▶ _WHAT YOU SHOULD DO_: When a line of the material has the word "Duration" in it, copy that line.

▶ _INPUT MATERIAL_:
(* ===== verification/External.v ===== *)
(** * What the crate calls and this development does not define

    Each class names the operations of one library (or of one data table of
    the standard library) that the source uses. A definition takes the class as
    an argument; where a theorem relies on documented behaviour, it does so
    through the class of laws next to it. [Samples.v] has a concrete instance
    of each, for the witnesses. *)

From S2P Require Import Prelude Strings.

(** ** Unicode tables (the standard library's [char] methods)

    The ASCII range is given; the rest of the tables is data. *)
Class UnicodeTables := {
  table_alphanumeric : char → bool;
  table_lowercase : char → str;
  table_cased : char → bool;
  table_case_ignorable : char → bool;
}.

Section unicode.
Context `{UnicodeTables}.

(** [char::is_alphanumeric] *)
Definition is_alphanumeric (c : char) : bool :=
  (if c <? 128
   then (48 <=? c) && (c <=? 57) || (65 <=? c) && (c <=? 90) || (97 <=? c) && (c <=? 122)
   else table_alphanumeric c)%N.

(** [char::to_lowercase] *)
Definition char_to_lowercase (c : char) : str :=
  if (c <? 128)%N then [ascii_lower c] else table_lowercase c.

Definition case_ignorable_then_cased (s : str) : bool :=
  match trim_start_matches table_case_ignorable s with
  | c :: _ => table_cased c
  | [] => false
  end.

(** [str::to_lowercase]: character by character, except that a capital sigma
    that ends a word becomes a final sigma. *)
Fixpoint to_lowercase_go (before_rev s : str) : str :=
  match s with
  | [] => []
  | c :: s' =>
      (if (c =? 0x3A3)%N
       then [if case_ignorable_then_cased before_rev && negb (case_ignorable_then_cased s')
             then 0x3C2%N else 0x3C3%N]
       else char_to_lowercase c) ++ to_lowercase_go (c :: before_rev) s'
  end.
Definition str_to_lowercase (s : str) : str := to_lowercase_go [] s.
End unicode.

(** What the tables guarantee of every lowercase expansion of a letter or
    digit: it is not empty and has no space. *)
Class UnicodeLaws `{UnicodeTables} : Prop := {
  lowercase_nonempty c : table_alphanumeric c = true → table_lowercase c ≠ [];
  lowercase_no_space c : table_alphanumeric c = true → 32%N ∉ table_lowercase c;
}.

(** ** Digests (crates [sha2] and [hex]) *)
Class Digest := {
  sha256 : list N → list N;
  hex_encode : list N → str;
}.

(** The documented sizes: 32 bytes, two characters a byte. *)
Class DigestLaws `{Digest} : Prop := {
  sha256_length b : length (sha256 b) = 32;
  hex_encode_length b : length (hex_encode b) = 2 * length b;
}.

(** ** Normal form C (crate [unicode-normalization]) *)
Class Normalization := { is_nfc : str → bool }.

(** ** Authenticated encryption (crate [chacha20poly1305]): key, nonce,
    associated data, message. Encryption fails only above the cipher's size
    limit; decryption fails when the tag does not authenticate. *)
Class Aead := {
  aead_encrypt : list N → list N → list N → list N → option (list N);
  aead_decrypt : list N → list N → list N → list N → option (list N);
}.

Class AeadLaws `{Aead} : Prop := {
  decrypt_encrypt key nonce aad msg c :
    aead_encrypt key nonce aad msg = Some c → aead_decrypt key nonce aad c = Some msg;
  encrypt_length key nonce aad msg c :
    aead_encrypt key nonce aad msg = Some c → length c = length msg + 16;
}.

(** ** Calendar dates (crate [chrono], [NaiveDate]) *)
Class Chrono := {
  NaiveDate : Type;
  NaiveDate_eq_dec :: EqDecision NaiveDate;
  date_cmp : NaiveDate → NaiveDate → comparison;
  from_ymd_opt : Z → N → N → option NaiveDate;
  from_isoywd_monday_opt : Z → N → option NaiveDate;
  year : NaiveDate → Z;
  month : NaiveDate → N;
  day : NaiveDate → N;
  num_days_from_sunday : NaiveDate → N;
  iso_year : NaiveDate → Z;
  iso_week : NaiveDate → N;
  format_b : NaiveDate → str;
  format_B : NaiveDate → str;
  format_a : NaiveDate → str;
  format_A : NaiveDate → str;
  format_ymd : NaiveDate → str; (* [%Y-%m-%d] *)
}.

(** A date is its year, month and day. *)
Class ChronoLaws `{Chrono} : Prop := {
  from_ymd_opt_fields d : from_ymd_opt (year d) (month d) (day d) = Some d;
  from_ymd_opt_Some y m dd d :
    from_ymd_opt y m dd = Some d → year d = y ∧ month d = m ∧ day d = dd;
  month_range d : (1 <= month d <= 12)%N;
  day_range d : (1 <= day d <= 31)%N;
  format_ymd_digits d :
    (0 <= year d < 10000)%Z →
    format_ymd d = show_padded 4 (Z.to_N (year d)) ++ u "-" ++ show_padded 2 (month d)
                   ++ u "-" ++ show_padded 2 (day d);
}.

(** [NaiveDate]'s [Ord] agrees with its [Eq]. *)
Class ChronoOrd `{Chrono} : Prop := { date_cmp_Eq a b : date_cmp a b = Eq → a = b }.

(** [NaiveDate::parse_from_str(s, "%Y-%m-%d")]: it reads back what that format
    writes, for the years it writes in four digits. *)
Class ChronoParse `{Chrono} := { parse_ymd : str → option NaiveDate }.

Class ChronoParseLaws `{ChronoParse} : Prop := {
  parse_ymd_format d : (0 <= year d < 10000)%Z → parse_ymd (format_ymd d) = Some d;
}.

(** Day arithmetic: [NaiveDate]'s order and differences are those of its day
    number; [date - Duration::days(n)] panics ([None]) outside chrono's range. *)
Class ChronoDays `{Chrono} := {
  num_days_from_ce : NaiveDate → Z;
  sub_days : NaiveDate → Z → option NaiveDate;
}.

Class ChronoDaysLaws `{ChronoDays} : Prop := {
  date_cmp_days a b : date_cmp a b = Z.compare (num_days_from_ce a) (num_days_from_ce b);
  sub_days_Some d n d' : sub_days d n = Some d' → num_days_from_ce d' = (num_days_from_ce d - n)%Z;
}.

(** ** Wall-clock times (crate [chrono], [NaiveTime] and [NaiveDateTime]) *)
Class Clock `{Chrono} := {
  NaiveTime : Type;
  NaiveTime_eq_dec :: EqDecision NaiveTime;
  from_hms_opt : N → N → N → option NaiveTime;
  hour : NaiveTime → N;
  minute : NaiveTime → N;
  second : NaiveTime → N;
  nanosecond : NaiveTime → N;
  with_second : NaiveTime → N → option NaiveTime;
  with_nanosecond : NaiveTime → N → option NaiveTime;
  (* [NaiveDateTime + Duration::minutes] *)
  add_minutes : NaiveDate * NaiveTime → N → NaiveDate * NaiveTime;
  format_HM : NaiveTime → str; (* [%H:%M] *)
}.

Class ClockLaws `{Clock} : Prop := {
  hour_range t : (hour t < 24)%N;
  minute_range t : (minute t < 60)%N;
  from_hms_opt_fields t :
    second t = 0%N → nanosecond t = 0%N → from_hms_opt (hour t) (minute t) 0 = Some t;
  from_hms_opt_Some h m s t :
    from_hms_opt h m s = Some t → hour t = h ∧ minute t = m ∧ second t = s ∧ nanosecond t = 0%N;
  with_second_zero t :
    ∃ t', with_second t 0 = Some t' ∧
      hour t' = hour t ∧ minute t' = minute t ∧ second t' = 0%N ∧ nanosecond t' = nanosecond t;
  with_nanosecond_zero t :
    ∃ t', with_nanosecond t 0 = Some t' ∧
      hour t' = hour t ∧ minute t' = minute t ∧ second t' = second t ∧ nanosecond t' = 0%N;
  time_eq t t' :
    hour t = hour t' → minute t = minute t' → second t = second t' →
    nanosecond t = nanosecond t' → t = t';
  format_HM_digits t : format_HM t = show_padded 2 (hour t) ++ u ":" ++ show_padded 2 (minute t);
}.

(** ** JSON values (crate [serde_json], [Value]) *)
Class JsonValue := {
  json : Type;
  json_eq_dec :: EqDecision json;
}.

(** Its constructors (the [json!] macro, [Map::insert]) and accessors.
    [json_insert] is [None] on what is not an object; [json_from_str] fails with
    the parser's message. *)
Class JsonOps `{JsonValue} := {
  json_null : json;
  json_bool : bool → json;
  json_int : Z → json;
  json_string : str → json;
  json_array : list json → json;
  json_object : list (str * json) → json;
  json_insert : str → json → json → option json;
  json_get : str → json → option json;
  as_str : json → option str;
  as_bool : json → option bool;
  as_u64 : json → option N;
  as_array : json → option (list json);
  json_from_str : str → result json str;
}.

Class JsonLaws `{JsonOps} : Prop := {
  as_str_string s : as_str (json_string s) = Some s;
  as_bool_bool b : as_bool (json_bool b) = Some b;
  as_array_array l : as_array (json_array l) = Some l;
  json_get_object k v kvs : NoDup kvs.*1 → (k, v) ∈ kvs → json_get k (json_object kvs) = Some v;
  json_get_object_None k kvs : k ∉ kvs.*1 → json_get k (json_object kvs) = None;
  json_get_insert k v x y : json_insert k v x = Some y → json_get k y = Some v;
  json_get_insert_ne k k' v x y :
    k ≠ k' → json_insert k v x = Some y → json_get k' y = json_get k' x;
  json_insert_object k v kvs : is_Some (json_insert k v (json_object kvs));
  json_insert_is_Some k v k' v' x : is_Some (json_insert k v x) → is_Some (json_insert k' v' x);
  json_object_not_null kvs : json_object kvs ≠ json_null;
  as_str_null : as_str json_null = None;
  json_get_null k : json_get k json_null = None;
}.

▶ _EXERCISE OUTPUT_:
    number; [date - Duration::days(n)] panics ([None]) outside chrono's range. *)
  (* [NaiveDateTime + Duration::minutes] *)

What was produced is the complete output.